(Exercise goal): Print, exactly as they appear in the listing below, the lines from the line with "Definition group (history" to the line with "else (true, <[KvKey", with both end lines kept.

(Raw data):
(* ===== verification/KVModel.v ===== *)
(** * The key/value model of the checker ([models/kv.go])

    Histories are partitioned by key and every partition is checked against the value of one key.
    [MapSpec] is the specification over all keys. *)
From S2P Require Import Prelude Porcupine.

Record KvInput := mkKvInput { Op : Z; KvKey : string; KvValue : string }.
Record KvOutput := mkKvOutput { OutValue : string }.
#[export] Instance KvInput_eq_dec : EqDecision KvInput.
Proof. solve_decision. Defined.
#[export] Instance KvOutput_eq_dec : EqDecision KvOutput.
Proof. solve_decision. Defined.

Abbreviation KvOperation := (Operation KvInput KvOutput).
Definition key_of (v : KvOperation) : string := KvKey (Input v).

Module KvModel.

(** [sort.Strings]. *)
Definition sortStrings (keys : list string) : list string := merge_sort String.le keys.

Section partition.
Context `{MapOrder}.

Definition group (history : list KvOperation) : gmap string (list KvOperation) :=
  foldl (λ m v, <[key_of v := default [] (m !! key_of v) ++ [v]]> m) ∅ history.
Definition Partition (history : list KvOperation) : list (list KvOperation) :=
  let m := group history in
  let keys := sortStrings (fst <$> map_order m) in
  (λ k, default [] (m !! k)) <$> keys.
End partition.

Definition Init : string := "".

Definition Step (st : string) (inp : KvInput) (out : KvOutput) : bool * string :=
  if Op inp =? 0 then (bool_decide (OutValue out = st), st)
  else if Op inp =? 1 then (true, KvValue inp)
  else (true, st +:+ KvValue inp).

Definition DescribeOperation (inp : KvInput) (out : KvOutput) : string :=
  if Op inp =? 0 then "get('" +:+ KvKey inp +:+ "') -> '" +:+ OutValue out +:+ "'"
  else if Op inp =? 1 then "put('" +:+ KvKey inp +:+ "', '" +:+ KvValue inp +:+ "')"
  else if Op inp =? 2 then "append('" +:+ KvKey inp +:+ "', '" +:+ KvValue inp +:+ "')"
  else "<invalid>".

Definition KvModel `{MapOrder} : Model KvInput KvOutput string :=
  mkModel (Some Partition) None Init Step None (Some DescribeOperation) None.
End KvModel.

(** The specification of the store as a whole. *)
Module MapSpec.
Definition Step (st : gmap string string) (inp : KvInput) (out : KvOutput) : bool * gmap string string :=
  let v := default ""%string (st !! KvKey inp) in
  if Op inp =? 0 then (bool_decide (OutValue out = v), st)
  else if Op inp =? 1 then (true, <[KvKey inp := KvValue inp]> st)
  else (true, <[KvKey inp := v +:+ KvValue inp]> st).
Definition Model : Model KvInput KvOutput (gmap string string) := mkModel None None ∅ Step None None None.
End MapSpec.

(Output for this task):
Definition group (history : list KvOperation) : gmap string (list KvOperation) :=
  foldl (λ m v, <[key_of v := default [] (m !! key_of v) ++ [v]]> m) ∅ history.
Definition Partition (history : list KvOperation) : list (list KvOperation) :=
  let m := group history in
  let keys := sortStrings (fst <$> map_order m) in
  (λ k, default [] (m !! k)) <$> keys.
End partition.

Definition Init : string := "".

Definition Step (st : string) (inp : KvInput) (out : KvOutput) : bool * string :=
  if Op inp =? 0 then (bool_decide (OutValue out = st), st)
  else if Op inp =? 1 then (true, KvValue inp)
  else (true, st +:+ KvValue inp).

Definition DescribeOperation (inp : KvInput) (out : KvOutput) : string :=
  if Op inp =? 0 then "get('" +:+ KvKey inp +:+ "') -> '" +:+ OutValue out +:+ "'"
  else if Op inp =? 1 then "put('" +:+ KvKey inp +:+ "', '" +:+ KvValue inp +:+ "')"
  else if Op inp =? 2 then "append('" +:+ KvKey inp +:+ "', '" +:+ KvValue inp +:+ "')"
  else "<invalid>".

Definition KvModel `{MapOrder} : Model KvInput KvOutput string :=
  mkModel (Some Partition) None Init Step None (Some DescribeOperation) None.
End KvModel.

(** The specification of the store as a whole. *)
Module MapSpec.
Definition Step (st : gmap string string) (inp : KvInput) (out : KvOutput) : bool * gmap string string :=
  let v := default ""%string (st !! KvKey inp) in
  if Op inp =? 0 then (bool_decide (OutValue out = v), st)
  else if Op inp =? 1 then (true, <[KvKey inp := KvValue inp]> st)
  else (true, <[KvKey inp := v +:+ KvValue inp]> st).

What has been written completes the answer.